◆ **WORK ORDER**:
Set down exactly the lines from the one containing "Definition validate_nodepool_data (df" through the last line of the records below, both included, and nothing else.

◆ **DATA EXTRACT**:
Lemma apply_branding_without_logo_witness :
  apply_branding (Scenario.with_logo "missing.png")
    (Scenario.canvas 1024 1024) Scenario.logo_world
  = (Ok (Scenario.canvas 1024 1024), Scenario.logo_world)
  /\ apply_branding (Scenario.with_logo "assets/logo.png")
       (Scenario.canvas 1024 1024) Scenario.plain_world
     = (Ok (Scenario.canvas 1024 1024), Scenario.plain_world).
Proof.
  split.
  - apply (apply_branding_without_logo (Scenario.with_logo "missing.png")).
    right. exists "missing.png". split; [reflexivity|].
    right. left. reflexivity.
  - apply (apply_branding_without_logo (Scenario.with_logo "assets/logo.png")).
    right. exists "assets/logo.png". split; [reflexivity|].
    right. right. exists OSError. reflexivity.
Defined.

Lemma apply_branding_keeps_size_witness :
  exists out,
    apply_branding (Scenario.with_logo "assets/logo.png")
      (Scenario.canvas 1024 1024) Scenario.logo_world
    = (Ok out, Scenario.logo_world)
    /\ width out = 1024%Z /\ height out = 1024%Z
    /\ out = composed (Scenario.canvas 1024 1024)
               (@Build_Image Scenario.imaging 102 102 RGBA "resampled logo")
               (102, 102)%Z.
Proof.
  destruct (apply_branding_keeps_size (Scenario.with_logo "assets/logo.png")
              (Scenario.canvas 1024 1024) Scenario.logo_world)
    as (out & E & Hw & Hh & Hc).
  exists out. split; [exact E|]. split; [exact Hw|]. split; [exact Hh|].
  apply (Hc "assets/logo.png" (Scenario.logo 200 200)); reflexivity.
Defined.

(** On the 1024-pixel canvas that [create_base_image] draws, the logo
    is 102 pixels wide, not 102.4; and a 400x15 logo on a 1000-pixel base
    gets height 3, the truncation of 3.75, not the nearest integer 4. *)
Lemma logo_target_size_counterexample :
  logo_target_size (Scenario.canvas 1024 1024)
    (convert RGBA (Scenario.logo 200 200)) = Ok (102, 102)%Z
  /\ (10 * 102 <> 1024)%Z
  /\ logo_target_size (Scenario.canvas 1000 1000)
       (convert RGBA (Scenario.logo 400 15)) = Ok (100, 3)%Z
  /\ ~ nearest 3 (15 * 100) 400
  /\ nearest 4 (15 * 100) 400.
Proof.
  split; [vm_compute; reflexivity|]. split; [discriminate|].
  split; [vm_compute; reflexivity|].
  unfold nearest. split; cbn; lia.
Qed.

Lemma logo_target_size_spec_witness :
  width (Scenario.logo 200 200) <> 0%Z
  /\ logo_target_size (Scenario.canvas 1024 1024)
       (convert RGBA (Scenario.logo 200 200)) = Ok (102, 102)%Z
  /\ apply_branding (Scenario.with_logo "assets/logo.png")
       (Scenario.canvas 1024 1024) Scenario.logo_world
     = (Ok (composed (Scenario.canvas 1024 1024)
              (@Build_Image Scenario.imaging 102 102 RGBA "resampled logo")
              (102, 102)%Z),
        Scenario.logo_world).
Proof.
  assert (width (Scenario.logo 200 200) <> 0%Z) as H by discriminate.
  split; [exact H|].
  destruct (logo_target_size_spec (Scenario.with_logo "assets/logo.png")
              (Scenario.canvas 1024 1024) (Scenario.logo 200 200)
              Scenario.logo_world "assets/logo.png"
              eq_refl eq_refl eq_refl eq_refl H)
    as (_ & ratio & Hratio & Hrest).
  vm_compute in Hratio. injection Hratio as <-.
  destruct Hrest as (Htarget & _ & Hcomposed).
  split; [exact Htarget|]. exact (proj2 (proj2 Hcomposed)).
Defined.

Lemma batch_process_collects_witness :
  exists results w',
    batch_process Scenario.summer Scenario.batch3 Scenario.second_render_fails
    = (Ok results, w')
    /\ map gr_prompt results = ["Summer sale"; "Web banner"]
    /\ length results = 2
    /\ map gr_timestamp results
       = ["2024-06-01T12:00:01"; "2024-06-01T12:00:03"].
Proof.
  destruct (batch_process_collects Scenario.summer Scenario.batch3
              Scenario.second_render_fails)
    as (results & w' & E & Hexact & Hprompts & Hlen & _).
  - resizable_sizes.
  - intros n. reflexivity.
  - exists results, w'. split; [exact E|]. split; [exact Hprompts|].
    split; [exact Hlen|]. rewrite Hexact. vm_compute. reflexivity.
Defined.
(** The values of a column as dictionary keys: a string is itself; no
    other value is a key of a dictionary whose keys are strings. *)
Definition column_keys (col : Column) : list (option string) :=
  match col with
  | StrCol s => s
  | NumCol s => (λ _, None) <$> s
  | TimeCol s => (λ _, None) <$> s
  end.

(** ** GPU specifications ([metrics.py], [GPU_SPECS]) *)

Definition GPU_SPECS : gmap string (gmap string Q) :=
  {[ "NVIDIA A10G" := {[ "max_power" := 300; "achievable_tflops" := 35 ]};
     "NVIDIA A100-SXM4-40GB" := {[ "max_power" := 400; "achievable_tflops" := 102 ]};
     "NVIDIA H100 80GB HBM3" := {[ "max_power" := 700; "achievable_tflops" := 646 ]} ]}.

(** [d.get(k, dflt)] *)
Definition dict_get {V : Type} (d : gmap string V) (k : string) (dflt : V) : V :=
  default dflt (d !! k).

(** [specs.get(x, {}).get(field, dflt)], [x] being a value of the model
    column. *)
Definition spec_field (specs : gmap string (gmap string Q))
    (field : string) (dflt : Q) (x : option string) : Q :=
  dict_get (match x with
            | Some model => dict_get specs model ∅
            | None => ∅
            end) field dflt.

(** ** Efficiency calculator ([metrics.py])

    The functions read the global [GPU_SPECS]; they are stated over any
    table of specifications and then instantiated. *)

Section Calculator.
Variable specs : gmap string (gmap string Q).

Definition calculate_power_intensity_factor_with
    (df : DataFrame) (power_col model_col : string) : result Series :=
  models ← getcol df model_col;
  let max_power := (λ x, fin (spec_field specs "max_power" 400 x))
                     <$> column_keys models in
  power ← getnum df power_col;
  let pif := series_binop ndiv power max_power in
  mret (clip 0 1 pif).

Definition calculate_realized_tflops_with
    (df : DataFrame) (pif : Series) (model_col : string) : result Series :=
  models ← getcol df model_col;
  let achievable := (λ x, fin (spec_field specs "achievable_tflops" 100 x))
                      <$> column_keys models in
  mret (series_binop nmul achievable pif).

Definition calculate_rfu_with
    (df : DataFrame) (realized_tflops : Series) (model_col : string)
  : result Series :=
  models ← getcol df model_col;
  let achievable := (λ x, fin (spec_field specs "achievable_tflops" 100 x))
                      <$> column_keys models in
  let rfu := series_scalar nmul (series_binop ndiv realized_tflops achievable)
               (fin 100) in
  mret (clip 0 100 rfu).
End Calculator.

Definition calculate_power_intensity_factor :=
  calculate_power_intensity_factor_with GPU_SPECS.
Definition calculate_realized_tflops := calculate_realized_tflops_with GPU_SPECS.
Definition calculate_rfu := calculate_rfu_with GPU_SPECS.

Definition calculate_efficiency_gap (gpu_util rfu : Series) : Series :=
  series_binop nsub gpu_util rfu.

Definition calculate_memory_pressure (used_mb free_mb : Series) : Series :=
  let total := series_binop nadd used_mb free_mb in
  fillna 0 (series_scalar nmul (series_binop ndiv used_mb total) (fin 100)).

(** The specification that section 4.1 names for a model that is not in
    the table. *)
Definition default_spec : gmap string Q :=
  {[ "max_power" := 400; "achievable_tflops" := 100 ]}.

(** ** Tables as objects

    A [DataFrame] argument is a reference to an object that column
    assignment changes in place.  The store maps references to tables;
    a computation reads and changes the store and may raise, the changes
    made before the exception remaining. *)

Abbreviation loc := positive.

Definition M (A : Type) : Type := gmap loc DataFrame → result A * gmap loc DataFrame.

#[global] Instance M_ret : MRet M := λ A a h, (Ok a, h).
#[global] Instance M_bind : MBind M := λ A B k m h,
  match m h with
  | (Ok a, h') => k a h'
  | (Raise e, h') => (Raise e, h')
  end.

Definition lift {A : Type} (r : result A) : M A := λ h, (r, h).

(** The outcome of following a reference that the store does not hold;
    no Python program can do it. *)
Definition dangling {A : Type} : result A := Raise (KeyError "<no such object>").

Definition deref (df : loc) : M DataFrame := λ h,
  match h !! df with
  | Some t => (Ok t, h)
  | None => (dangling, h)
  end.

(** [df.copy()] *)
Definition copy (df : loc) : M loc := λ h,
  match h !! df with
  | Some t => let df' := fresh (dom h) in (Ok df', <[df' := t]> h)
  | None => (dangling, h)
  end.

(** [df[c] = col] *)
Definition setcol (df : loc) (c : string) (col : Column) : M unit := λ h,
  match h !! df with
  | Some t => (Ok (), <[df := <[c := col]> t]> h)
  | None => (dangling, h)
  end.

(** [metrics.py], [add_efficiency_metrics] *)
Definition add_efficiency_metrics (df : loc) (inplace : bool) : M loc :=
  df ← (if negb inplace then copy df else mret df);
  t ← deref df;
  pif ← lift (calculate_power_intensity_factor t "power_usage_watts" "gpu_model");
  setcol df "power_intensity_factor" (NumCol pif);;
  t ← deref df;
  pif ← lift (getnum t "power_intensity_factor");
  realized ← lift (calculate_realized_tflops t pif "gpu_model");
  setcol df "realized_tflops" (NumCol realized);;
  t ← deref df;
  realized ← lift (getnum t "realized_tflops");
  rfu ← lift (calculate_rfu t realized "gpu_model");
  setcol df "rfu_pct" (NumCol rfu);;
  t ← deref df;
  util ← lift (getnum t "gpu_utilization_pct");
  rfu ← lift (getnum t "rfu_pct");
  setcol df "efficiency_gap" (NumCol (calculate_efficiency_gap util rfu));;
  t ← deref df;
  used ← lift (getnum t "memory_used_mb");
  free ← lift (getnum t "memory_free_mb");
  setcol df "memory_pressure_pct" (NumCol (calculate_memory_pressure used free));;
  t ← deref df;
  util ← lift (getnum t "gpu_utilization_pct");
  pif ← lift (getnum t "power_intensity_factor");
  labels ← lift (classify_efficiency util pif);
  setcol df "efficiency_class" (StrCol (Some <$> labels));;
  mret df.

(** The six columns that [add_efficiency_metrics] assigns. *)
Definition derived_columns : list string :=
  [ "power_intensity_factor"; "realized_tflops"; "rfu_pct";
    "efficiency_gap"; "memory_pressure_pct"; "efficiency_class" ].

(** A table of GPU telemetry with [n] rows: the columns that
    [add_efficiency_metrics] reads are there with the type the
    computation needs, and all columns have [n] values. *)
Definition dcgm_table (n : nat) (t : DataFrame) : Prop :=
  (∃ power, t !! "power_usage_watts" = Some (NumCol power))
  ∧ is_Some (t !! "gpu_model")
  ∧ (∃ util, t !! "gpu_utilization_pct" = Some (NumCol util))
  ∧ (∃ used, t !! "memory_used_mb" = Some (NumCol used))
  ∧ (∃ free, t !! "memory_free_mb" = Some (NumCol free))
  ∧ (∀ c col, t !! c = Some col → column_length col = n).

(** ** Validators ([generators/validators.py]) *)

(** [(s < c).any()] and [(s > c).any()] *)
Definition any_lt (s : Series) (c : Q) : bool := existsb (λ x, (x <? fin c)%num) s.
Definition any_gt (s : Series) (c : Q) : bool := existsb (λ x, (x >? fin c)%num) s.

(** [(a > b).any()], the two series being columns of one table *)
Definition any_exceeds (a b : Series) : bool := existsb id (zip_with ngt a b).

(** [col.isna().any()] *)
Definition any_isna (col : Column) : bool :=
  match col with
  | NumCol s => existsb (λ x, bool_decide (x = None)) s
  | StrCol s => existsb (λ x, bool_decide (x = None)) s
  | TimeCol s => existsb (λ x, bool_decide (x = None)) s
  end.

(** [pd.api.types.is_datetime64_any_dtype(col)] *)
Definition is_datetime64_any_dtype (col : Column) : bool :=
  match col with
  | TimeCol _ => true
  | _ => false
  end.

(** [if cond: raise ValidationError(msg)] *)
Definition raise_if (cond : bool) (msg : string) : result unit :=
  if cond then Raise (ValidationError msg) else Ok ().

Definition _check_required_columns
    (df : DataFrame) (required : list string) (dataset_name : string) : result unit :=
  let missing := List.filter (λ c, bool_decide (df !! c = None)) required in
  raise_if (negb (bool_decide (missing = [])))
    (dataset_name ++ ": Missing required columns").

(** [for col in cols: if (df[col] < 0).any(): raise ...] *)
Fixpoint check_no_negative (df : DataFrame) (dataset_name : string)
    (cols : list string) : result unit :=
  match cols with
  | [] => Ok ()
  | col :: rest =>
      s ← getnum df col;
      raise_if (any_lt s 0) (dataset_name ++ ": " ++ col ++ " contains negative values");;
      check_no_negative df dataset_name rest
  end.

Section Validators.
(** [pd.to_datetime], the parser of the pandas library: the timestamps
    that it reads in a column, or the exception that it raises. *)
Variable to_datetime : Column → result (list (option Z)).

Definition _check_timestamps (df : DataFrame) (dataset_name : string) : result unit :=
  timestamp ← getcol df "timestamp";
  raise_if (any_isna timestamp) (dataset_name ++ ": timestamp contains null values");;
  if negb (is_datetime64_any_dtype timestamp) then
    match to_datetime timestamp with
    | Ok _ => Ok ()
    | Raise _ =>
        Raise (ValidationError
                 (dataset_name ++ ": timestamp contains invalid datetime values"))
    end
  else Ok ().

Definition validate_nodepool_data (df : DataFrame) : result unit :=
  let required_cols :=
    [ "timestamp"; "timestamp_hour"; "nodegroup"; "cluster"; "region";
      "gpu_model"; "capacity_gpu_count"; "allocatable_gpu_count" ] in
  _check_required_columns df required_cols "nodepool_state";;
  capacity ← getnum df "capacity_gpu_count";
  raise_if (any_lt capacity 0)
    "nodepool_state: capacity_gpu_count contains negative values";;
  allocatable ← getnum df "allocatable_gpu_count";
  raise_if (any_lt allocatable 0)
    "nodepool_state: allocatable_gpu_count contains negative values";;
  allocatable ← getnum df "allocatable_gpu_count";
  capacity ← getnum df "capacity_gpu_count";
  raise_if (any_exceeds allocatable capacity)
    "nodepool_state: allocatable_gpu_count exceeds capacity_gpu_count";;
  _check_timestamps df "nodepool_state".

◆ **WRITTEN ANSWER**:
Definition validate_nodepool_data (df : DataFrame) : result unit :=
  let required_cols :=
    [ "timestamp"; "timestamp_hour"; "nodegroup"; "cluster"; "region";
      "gpu_model"; "capacity_gpu_count"; "allocatable_gpu_count" ] in
  _check_required_columns df required_cols "nodepool_state";;
  capacity ← getnum df "capacity_gpu_count";
  raise_if (any_lt capacity 0)
    "nodepool_state: capacity_gpu_count contains negative values";;
  allocatable ← getnum df "allocatable_gpu_count";
  raise_if (any_lt allocatable 0)
    "nodepool_state: allocatable_gpu_count contains negative values";;
  allocatable ← getnum df "allocatable_gpu_count";
  capacity ← getnum df "capacity_gpu_count";
  raise_if (any_exceeds allocatable capacity)
    "nodepool_state: allocatable_gpu_count exceeds capacity_gpu_count";;
  _check_timestamps df "nodepool_state".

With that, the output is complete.